[Assigned task]
Transcribe only part of the material below: the lines from the one containing "<-> In r (gallery_items" through the one containing "assert (find (fun", inclusive, exactly as written.

[Dataset]
#####
(** X18. [delete_gallery_item] is the owner's: a 200 answer means the
    caller owned the item, every row with its id has left the table and no
    other row has, so that a later [get_gallery_item] for the id answers
    404; for a caller who does not own the item the answer is 404 (500 when
    the lookup raises) and the table is unchanged. *)
Theorem delete_gallery_item_spec (env' : Env) (current_user_id gallery_item_id : string)
  (s : State) :
  let out := delete_gallery_item env current_user_id gallery_item_id s in
  let owned := fun r => (GalleryItem.id r =? gallery_item_id)%string
                        && (GalleryItem.user_id r =? current_user_id)%string in
  (forall body, fst out = Ok (body, 200) ->
     find owned (gallery_items s) <> None /\
     (forall r, In r (gallery_items (snd out)) <->
                In r (gallery_items s) /\ GalleryItem.id r <> gallery_item_id) /\
     forall who,
       faults env' QueryGalleryItem = None ->
       fst (get_gallery_item env' who gallery_item_id (snd out))
       = Ok (Refused "Gallery item not found", 404)) /\
  (find owned (gallery_items s) = None ->
     gallery_items (snd out) = gallery_items s /\
     (fst out = Ok (Refused "Gallery item not found", 404) \/
      fst out = Ok (Refused "Failed to delete gallery item", 500))).
Proof.
  unfold delete_gallery_item, delete_and_commit, query_item, call, logger. unfold_monad.
  destruct (faults env QueryGalleryItem) as [e |]; simpl.
  { split; [intros body H; discriminate H | auto]. }
  destruct (find _ (gallery_items s)) as [item |] eqn:Hitem; simpl.
  2:{ split; [intros body H; discriminate H | auto]. }
  destruct (faults env Commit) as [e |]; simpl.
  { split; [intros body H; discriminate H | intros H; discriminate H]. }
  split; [| intros H; discriminate H].
  intros body _. split; [discriminate |].
  apply find_some in Hitem as [_ Hkey]. apply andb_true_iff in Hkey as [Hid _].
  apply String.eqb_eq in Hid. rewrite Hid.
  assert (forall r,
            In r (filter (fun r => negb (GalleryItem.id r =? gallery_item_id)%string)
                    (gallery_items s))
            <-> In r (gallery_items s) /\ GalleryItem.id r <> gallery_item_id) as Hrows.
  { intros r. rewrite filter_In, negb_true_iff, String.eqb_neq. reflexivity. }
  split; [exact Hrows |].
  intros who Hquery.
  unfold get_gallery_item, query_get, call. unfold_monad. rewrite Hquery. simpl.
  assert (find (fun r => (GalleryItem.id r =? gallery_item_id)%string)
            (filter (fun r => negb (GalleryItem.id r =? gallery_item_id)%string)
               (gallery_items s)) = None) as ->; [| reflexivity].
  apply find_none_iff. intros r Hin. apply Hrows in Hin as [_ Hne].
  apply String.eqb_neq. exact Hne.
Qed.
#####
[Solution to this problem]
            <-> In r (gallery_items s) /\ GalleryItem.id r <> gallery_item_id) as Hrows.
  { intros r. rewrite filter_In, negb_true_iff, String.eqb_neq. reflexivity. }
  split; [exact Hrows |].
  intros who Hquery.
  unfold get_gallery_item, query_get, call. unfold_monad. rewrite Hquery. simpl.
  assert (find (fun r => (GalleryItem.id r =? gallery_item_id)%string)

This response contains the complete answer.